### Task details
Which lines of the data below include the string "service"? Return each of them.

### Collected data

(** * cppunicode: UTF-8 decoding and UTF-16 encoding

    A shallow embedding of the two headers of the repository:

    - [utf_conversions.h], namespace [cppunicode]: the sentinel-returning
      [convert] routine with its two helpers [utf8_header_byte] and
      [utf8_trail_byte];
    - [unic.h], namespace [unic]: the lazy decoding range [from_utf8_range],
      the encoding output iterator [to_utf16_iter], the size estimators
      [to_utf16_size] and the drivers [to_utf32] and [to_utf16].

    Conventions of the embedding.

    - A [char8_t] is a [Byte.byte]; [u8] gives its value in [0, 255].
    - [char16_t] and [char32_t] values are integers of [Z]; every place where
      the C++ code converts to one of these types reduces modulo [2^16] or
      [2^32] ([char16], [char32]).
    - A pointer or iterator into the source is an offset ([nat]) into the list
      of bytes of the range; reading at an offset outside the list is the
      outcome [OutOfBounds] (undefined behaviour in C++).
    - A C++ exception [utf_positioned_error] is the outcome [Throw].
    - Loops whose trip count is not structural take a fuel argument; running
      out of fuel is the outcome [OutOfFuel].  The drivers start with the
      length of the source as fuel and are shown never to reach it.
    - [ptrdiff_t] counts are integers of [Z]; a counter grows by at most two
      per sequence consumed, and its overflow is not modelled. *)

From Stdlib Require Import String ZArith List Lia Bool.
From Stdlib.Strings Require Import Byte.
Import ListNotations.

Local Open Scope Z_scope.

(** ** Machine data *)

Definition char8_t := byte.

Definition u8 (b : char8_t) : Z := Z.of_N (Byte.to_N b).

(** [static_cast] to [char8_t], [char16_t] and [char32_t]: the value modulo
    the width of the type. *)
Definition char8 (z : Z) : Z := z mod 2 ^ 8.
Definition char16 (z : Z) : Z := z mod 2 ^ 16.
Definition char32 (z : Z) : Z := z mod 2 ^ 32.

(** ** Outcomes of a call *)

(** Where an error was detected: a snapshot of a cursor into the sequence
    being read, or of the output iterator being written. *)
Inductive cursor : Type :=
| src_pos (offset : nat)
| out_pos (offset : nat).

(** [utf_positioned_error<src_iter>]: the position and the message handed to
    [std::runtime_error]. *)
Record utf_positioned_error : Type := {
  error_position : cursor;
  what : string
}.

Inductive outcome (A : Type) : Type :=
| Value (a : A)
| Throw (e : utf_positioned_error)
| OutOfBounds
| OutOfFuel.

Arguments Value {A} a.
Arguments Throw {A} e.
Arguments OutOfBounds {A}.
Arguments OutOfFuel {A}.

Definition bind {A B : Type} (c : outcome A) (k : A -> outcome B) : outcome B :=
  match c with
  | Value a => k a
  | Throw e => Throw e
  | OutOfBounds => OutOfBounds
  | OutOfFuel => OutOfFuel
  end.

Notation "x <- c ;; k" := (bind c (fun x => k))
  (at level 61, c at next level, right associativity).

(** [*p] for a pointer [p] at offset [i] of the range [src]. *)
Definition read {A : Type} (src : list A) (i : nat) : outcome A :=
  match nth_error src i with
  | Some x => Value x
  | None => OutOfBounds
  end.

(** ** utf_conversions.h *)

Module cppunicode.

(** [utf8_trail_byte(in, out)]: the returned flag and the new value of the
    reference parameter [out]. *)
Definition utf8_trail_byte (in_ : char8_t) (out : Z) : bool * Z :=
  if (u8 in_ <? 0x80) || (0xBF <? u8 in_) then (false, out)
  else (true, char32 (Z.lor (Z.shiftl out 6) (Z.land (u8 in_) 0x3F))).

(** [utf8_header_byte(in, out)]: the number of trailing bytes, or [-1], and
    the new value of [out]. *)
Definition utf8_header_byte (in_ : char8_t) (out : Z) : Z * Z :=
  if u8 in_ <? 0x80 then (0, u8 in_)
  else if u8 in_ <? 0xC0 then (-1, out)
  else if u8 in_ <? 0xE0 then (1, Z.land (u8 in_) 0x1F)
  else if u8 in_ <? 0xF0 then (2, Z.land (u8 in_) 0x0F)
  else if u8 in_ <? 0xF8 then (3, Z.land (u8 in_) 0x7)
  else (-1, out).

(** The [for] loop of [convert] over the trailing bytes: [n] iterations left,
    [u8_begin] the cursor.  [None] is the early [return -1]. *)
Fixpoint trail_loop (src : list char8_t) (n : nat) (u8_begin : nat) (code_point : Z)
  : outcome (option (nat * Z)) :=
  match n with
  | O => Value (Some (u8_begin, code_point))
  | S n' =>
      b <- read src u8_begin ;;
      let '(ok, code_point') := utf8_trail_byte b code_point in
      if ok then trail_loop src n' (S u8_begin) code_point'
      else Value None
  end.

(** The decoding half of one iteration of the [while] loop: the header byte,
    the truncation test and the trailing bytes.  The result is the cursor
    after the sequence and the decoded code point. *)
Definition decode_step (src : list char8_t) (u8_begin : nat) : outcome (option (nat * Z)) :=
  b <- read src u8_begin ;;
  let '(byte_cnt, code_point) := utf8_header_byte b 0 in
  let u8_begin := S u8_begin in
  if (byte_cnt <? 0) || (byte_cnt >? Z.of_nat (length src) - Z.of_nat u8_begin)
  then Value None
  else trail_loop src (Z.to_nat byte_cnt) u8_begin code_point.

(** The destination: [None] is the null pointer, [Some l] a pointer through
    which the units [l] have been written so far. *)
Definition destination := option (list Z).

Definition store (u16out : destination) (units : list Z) : destination :=
  option_map (fun written => written ++ units) u16out.

(** The encoding half of one iteration: the new destination and the new
    [outstr_size]. *)
Definition encode_step (code_point : Z) (u16out : destination) (outstr_size : Z)
  : destination * Z :=
  if code_point <? 0xFFFF then
    (store u16out [char16 code_point], outstr_size + 1)
  else
    let code_point' := char32 (code_point - 0x10000) in
    (store u16out [char16 (Z.shiftr code_point' 10 + 0xD800);
                   char16 (Z.land code_point' 0x3FF + 0xDC00)],
     outstr_size + 2).
(** The registry of [function_mapper.py] raises only catchable
    exceptions. *)
Lemma function_map_catchable (W : World) :
  catchable_backend (backend W) ->
  DispatchCatchable.catchable_registry (FunctionMapper.FUNCTION_MAP W).
Proof.
  intros HB name f Hf args. unfold FunctionMapper.FUNCTION_MAP in Hf.
  cbn [Main.registry_get] in Hf.
  destruct (String.eqb "calculate" name).
  - injection Hf as <-. unfold FunctionMapper.calculate.
    apply catchable_bind; [apply bind_args_catchable | intro bound].
    destruct bound as [| x [| y rest]]; try (apply catchable_raise; reflexivity).
    apply returns_catchable.
    destruct (CalculatorFacts.calculate_returns (platform W) x) as [k [v [H _]]].
    eauto.
  - destruct (String.eqb "get_financial_info" name); [| discriminate Hf].
    injection Hf as <-. unfold FunctionMapper.get_financial_info.
    apply catchable_bind; [apply bind_args_catchable | intro bound].
    destruct bound as [| a [| b [| c [| d [| x rest]]]]];
      try (apply catchable_raise; reflexivity).
    apply returns_catchable. apply get_financial_info_returns. exact HB.
Qed.

End ToolsReturn.

(** ** The text branch of the receive loop never fails *)

Module RelayTheorems.
Import Main DispatchCatchable.

Lemma on_text_message_returns (P : Platform) (registry : list (string * capability))
                              (message : string) (ws : socket) :
  catchable_registry registry ->
  fst (on_text_message P registry message ws) = Ret tt.
Proof.
  intro Hreg. unfold on_text_message.
  destruct (Json.loads (VStr message)) as [decoded | e] eqn:Hl.
  - destruct (PyVal.get decoded "type") as [t | e] eqn:Ht.
    + destruct t; try reflexivity.
      destruct (String.eqb s "FunctionCallRequest"); [| reflexivity].
      pose proof (handle_catchable P registry Hreg decoded ws) as Hh.
      destruct (_handle_function_call_request P registry decoded ws)
        as [[[] | e] ws']; cbn [fst] in *.
      * reflexivity.
      * rewrite (Hh e eq_refl). reflexivity.
    + rewrite (get_catchable decoded "type" e Ht). reflexivity.
  - rewrite (ArgumentsTheorems.loads_catchable _ e Hl). reflexivity.
Qed.

(** Whatever text the remote agent sends, the text branch of
    [audio_receiver] returns normally, so the receive loop goes on: a text
    that is not JSON, a message of another shape and every failure of the
    dispatcher are dropped.  (The Plaid service is assumed to raise only
    exceptions that derive from [Exception].) *)
Theorem text_messages_never_stop_the_relay (W : World) (message : string)
                                           (ws : socket) :
  ToolsReturn.catchable_backend (backend W) ->
  fst (handle_text W message ws) = Ret tt.
Proof.
  intro HB. unfold handle_text.
  apply on_text_message_returns. apply ToolsReturn.function_map_catchable.
  exact HB.
Qed.

Lemma example_backend_catchable :
  ToolsReturn.catchable_backend (backend Examples.example_world).
Proof.
  split; intros; apply catchable_raise; reflexivity.
Qed.

Lemma text_messages_never_stop_the_relay_witness :
  fst (handle_text Examples.example_world "not json at all"
         {| closed := true; sent := [] |})
  = Ret tt.
Proof.
  exact (text_messages_never_stop_the_relay Examples.example_world
           "not json at all" {| closed := true; sent := [] |}
           example_backend_catchable).
Defined.

(** A text that is not JSON, or that does not decode to an object whose
    [type] is [FunctionCallRequest], is dropped: nothing is sent.  (The text
    is one that [Json.loads] reads as [json.loads] does.) *)
Theorem other_messages_are_ignored (P : Platform)
        (registry : list (string * capability)) (message : string) (ws : socket) :
  JsonSpec.within_model message = true ->
  (forall decoded, Json.loads (VStr message) = Ret decoded ->
                   PyVal.get decoded "type" <> Ret (VStr "FunctionCallRequest")) ->
  on_text_message P registry message ws = (Ret tt, ws).
Proof.
  intros _ Hother. unfold on_text_message.
  destruct (Json.loads (VStr message)) as [decoded | e] eqn:Hl.
  - specialize (Hother decoded eq_refl).
    destruct (PyVal.get decoded "type") as [t | e] eqn:Ht.
    + destruct t; try reflexivity.
      destruct (String.eqb_spec s "FunctionCallRequest") as [-> | Hne];
        [contradiction Hother; reflexivity | reflexivity].
    + rewrite (get_catchable decoded "type" e Ht). reflexivity.
  - rewrite (ArgumentsTheorems.loads_catchable _ e Hl). reflexivity.
Qed.

Lemma other_messages_are_ignored_witness :
  on_text_message Examples.example_platform
    (FunctionMapper.FUNCTION_MAP Examples.example_world)
    (Examples.json_text "{'type':'Welcome','functions':[{'id':'1','name':'calculate'}]}")
    Examples.open_socket
  = (Ret tt, Examples.open_socket).
Proof.
  apply other_messages_are_ignored; [reflexivity |].
  intros decoded H. vm_compute in H. injection H as <-. discriminate.
Defined.

End RelayTheorems.

(** ** The financial tool: failures and balances *)

Module PlaidReports.
Import PlaidTool ToolsReturn.

(** The line of one account in the balances report: its summary, or the
    report of the failure to fetch it. *)
Definition balance_line (B : Backend) (c : client) (account : string * string)
  : string :=
  match balances B c (fst account) (snd account) with
  | Ret summary => summary
  | Raise e => title B (fst account) ++ ": error fetching balances: " ++ exn_msg e
  end.

Lemma balance_summaries_lines (B : Backend) (c : client)
                              (selected : list (string * string)) :
  (forall friendly token, catchable (balances B c friendly token)) ->
  balance_summaries B c selected = Ret (map (balance_line B c) selected).
Proof.
  intro HB. induction selected as [| [friendly token] rest IH].
  - reflexivity.
  - cbn [balance_summaries map]. rewrite IH. unfold balance_line. cbn [fst snd].
    destruct (balances B c friendly token) as [summary | e] eqn:Hb; cbn.
    + reflexivity.
    + rewrite (HB friendly token e Hb). reflexivity.
Qed.

(** For a request type that is [balance] or [balances] (in any case, with
    white space around it), once the client is initialised and the accounts
    are resolved, the answer is one block per selected account, in order,
    joined by blank lines: the summary of the account, or a line reporting
    that fetching it failed.  The failure of one account leaves the blocks of
    the others as they are. *)
Theorem balances_report (E : Env) (B : Backend)
        (account_names start_date end_date : pyval) (s : string)
        (c : client) (selected : list (string * string)) :
  (forall friendly token, catchable (balances B c friendly token)) ->
  _init_plaid_client E = Ret c ->
  _resolve_selected_accounts E account_names = Ret selected ->
  PyStr.mem (PyStr.lower (PyStr.strip s)) ["balance"; "balances"] = true ->
  get_financial_info E B account_names (VStr s) start_date end_date
  = Ret (VStr (PyStr.join (Json.chr 10 ++ Json.chr 10)
                 (map (balance_line B c) selected))).
Proof.
  intros HB Hinit Hres Hmem.
  unfold get_financial_info.
  rewrite Hinit, Hres, PlaidTheorems.request_type_of_text. cbn [bind].
  rewrite Hmem.
  replace (PyStr.mem (PyStr.lower (PyStr.strip s))
             ["balance"; "balances"; "transactions"; "txns"; "txn"])
    with true.
  - cbn [negb]. rewrite (balance_summaries_lines B c selected HB). reflexivity.
  - symmetry. unfold PyStr.mem in *. cbn [existsb] in *.
    destruct (String.eqb _ "balance"); [reflexivity |].
    destruct (String.eqb _ "balances"); [reflexivity | discriminate Hmem].
Qed.

Lemma balances_report_witness :
  get_financial_info Examples.linked_env Examples.canned_backend
    (VList [VStr "pnc"; VStr "PNC Bank"; VStr "chase"]) (VStr " Balances ")
    VNone VNone
  = Ret (VStr "pnc: no accounts").
Proof.
  apply (balances_report Examples.linked_env Examples.canned_backend
           (VList [VStr "pnc"; VStr "PNC Bank"; VStr "chase"]) VNone VNone
           " Balances "
           {| host := "Sandbox"; client_id := "client"; secret := "secret" |}
           [("pnc", "access-pnc")]).
  - intros friendly token. apply catchable_ret.
  - reflexivity.
  - reflexivity.
  - reflexivity.
Defined.

(** When the Plaid service raises only exceptions that derive from
    [Exception], [get_financial_info] never raises: it returns a value, and
    the failure to initialise the client or to resolve an account is returned
    as [{"error": message}] with the message of that failure. *)
Theorem financial_failures_are_returned (E : Env) (B : Backend)
        (account_names request_type start_date end_date : pyval) :
  catchable_backend B ->
  (exists v, get_financial_info E B account_names request_type start_date end_date
             = Ret v)
  /\ (forall e, _init_plaid_client E = Raise e ->
                get_financial_info E B account_names request_type start_date end_date
                = Ret (VDict [("error", VStr (exn_msg e))]))
  /\ (forall c e, _init_plaid_client E = Ret c ->
                  _resolve_selected_accounts E account_names = Raise e ->
                  get_financial_info E B account_names request_type start_date end_date
                  = Ret (VDict [("error", VStr (exn_msg e))])).
Proof.
  intro HB. split; [apply get_financial_info_returns; exact HB | split].
  - intros e He. unfold get_financial_info. rewrite He. cbn.
    rewrite (init_plaid_client_catchable E e He). reflexivity.
  - intros c e Hc He. unfold get_financial_info. rewrite Hc, He. cbn.
    rewrite (resolve_selected_accounts_catchable E account_names e He).
    reflexivity.
Qed.

Lemma financial_failures_are_returned_witness :
  get_financial_info Examples.linked_env Examples.no_backend
    (VStr "chase") (VStr "balance") VNone VNone
  = Ret (VDict [("error",
                 VStr ("No accounts resolved. Allowed names: ally, discover, huntington, pnc. "
                       ++ "Tokens present for: pnc. Use 'all' to include all with tokens."))]).
Proof.
  apply (proj2 (proj2 (financial_failures_are_returned
                         Examples.linked_env Examples.no_backend
                         (VStr "chase") (VStr "balance") VNone VNone
                         RelayTheorems.example_backend_catchable))
           {| host := "Sandbox"; client_id := "client"; secret := "secret" |}
           (Exn ValueError
              ("No accounts resolved. Allowed names: ally, discover, huntington, pnc. "
               ++ "Tokens present for: pnc. Use 'all' to include all with tokens."))).
  - reflexivity.
  - reflexivity.
Defined.

End PlaidReports.

(** ** The dispatcher: how many replies, and under which id *)

Module ReplyCount.
Import Main DispatchSpec.

(** The entries of a request, as the loop iterates over them; none when the
    request cannot be iterated. *)
Definition entries_of (decoded : pyval) : list pyval :=
  match (fs <- PyVal.get_default decoded "functions" (VList []) ;; iterate fs) with
  | Ret entries => entries
  | Raise _ => []
  end.

Lemma send_appends (ws : socket) (msg : string) :
  closed (snd (send ws msg)) = closed ws
  /\ match fst (send ws msg) with
     | Ret _ => sent (snd (send ws msg)) = (sent ws ++ [msg])%list
     | Raise _ => snd (send ws msg) = ws
     end.
Proof.
  unfold send. destruct (closed ws) eqn:Hc; cbn; rewrite ?Hc; split; reflexivity.
Qed.

Section WithRegistry.
Variable P : Platform.
Variable registry : list (string * capability).

Lemma dispatch_loop_sent (entries : list pyval) :
  forall (L : locals) (ws : socket),
    closed (snd (dispatch_loop P registry entries L ws)) = closed ws
    /\ exists msgs,
         sent (snd (dispatch_loop P registry entries L ws)) = (sent ws ++ msgs)%list
         /\ match fst (fst (dispatch_loop P registry entries L ws)) with
            | Ret _ => List.length msgs = List.length entries
            | Raise _ => (List.length msgs < List.length entries)%nat
            end.
Proof.
  induction entries as [| fc rest IH]; intros L ws; cbn [dispatch_loop].
  - split; [reflexivity |]. exists []. rewrite app_nil_r. split; reflexivity.
  - destruct (entry_reply P registry fc L) as [[msg | e] L'].
    + pose proof (send_appends ws msg) as [Hclosed Hsent].
      destruct (send ws msg) as [[u | e] ws']; cbn [fst snd] in *.
      * destruct (IH L' ws') as [Hc [msgs [Hs Hn]]].
        split; [rewrite Hc; exact Hclosed |].
        exists (msg :: msgs). split.
        -- rewrite Hs, Hsent, <- app_assoc. reflexivity.
        -- destruct (fst (fst (dispatch_loop P registry rest L' ws')));
             simpl; lia.
      * subst ws'. split; [reflexivity |].
        exists []. rewrite app_nil_r. split; [reflexivity | simpl; lia].
    + cbn [fst snd]. split; [reflexivity |].
      exists []. rewrite app_nil_r. split; [reflexivity | simpl; lia].
Qed.

Lemma handler_sent (e : exn) (L : locals) (ws : socket) :
  let r := match failure_reply P e L with
           | Raise e' => (Raise e', ws)
           | Ret msg => send ws msg
           end in
  closed (snd r) = closed ws
  /\ exists msgs, sent (snd r) = (sent ws ++ msgs)%list
                  /\ (List.length msgs <= 1)%nat.
Proof.
  cbv zeta. destruct (failure_reply P e L) as [msg | e'].
  - pose proof (send_appends ws msg) as [Hclosed Hsent].
    split; [exact Hclosed |].
    destruct (send ws msg) as [[u | e'] ws']; cbn [fst snd] in *.
    + exists [msg]. split; [exact Hsent | simpl; lia].
    + subst ws'. exists []. rewrite app_nil_r. split; [reflexivity | simpl; lia].
  - cbn [snd]. split; [reflexivity |].
    exists []. rewrite app_nil_r. split; [reflexivity | simpl; lia].
Qed.

End WithRegistry.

### Output for this task
    dispatcher are dropped.  (The Plaid service is assumed to raise only
(** When the Plaid service raises only exceptions that derive from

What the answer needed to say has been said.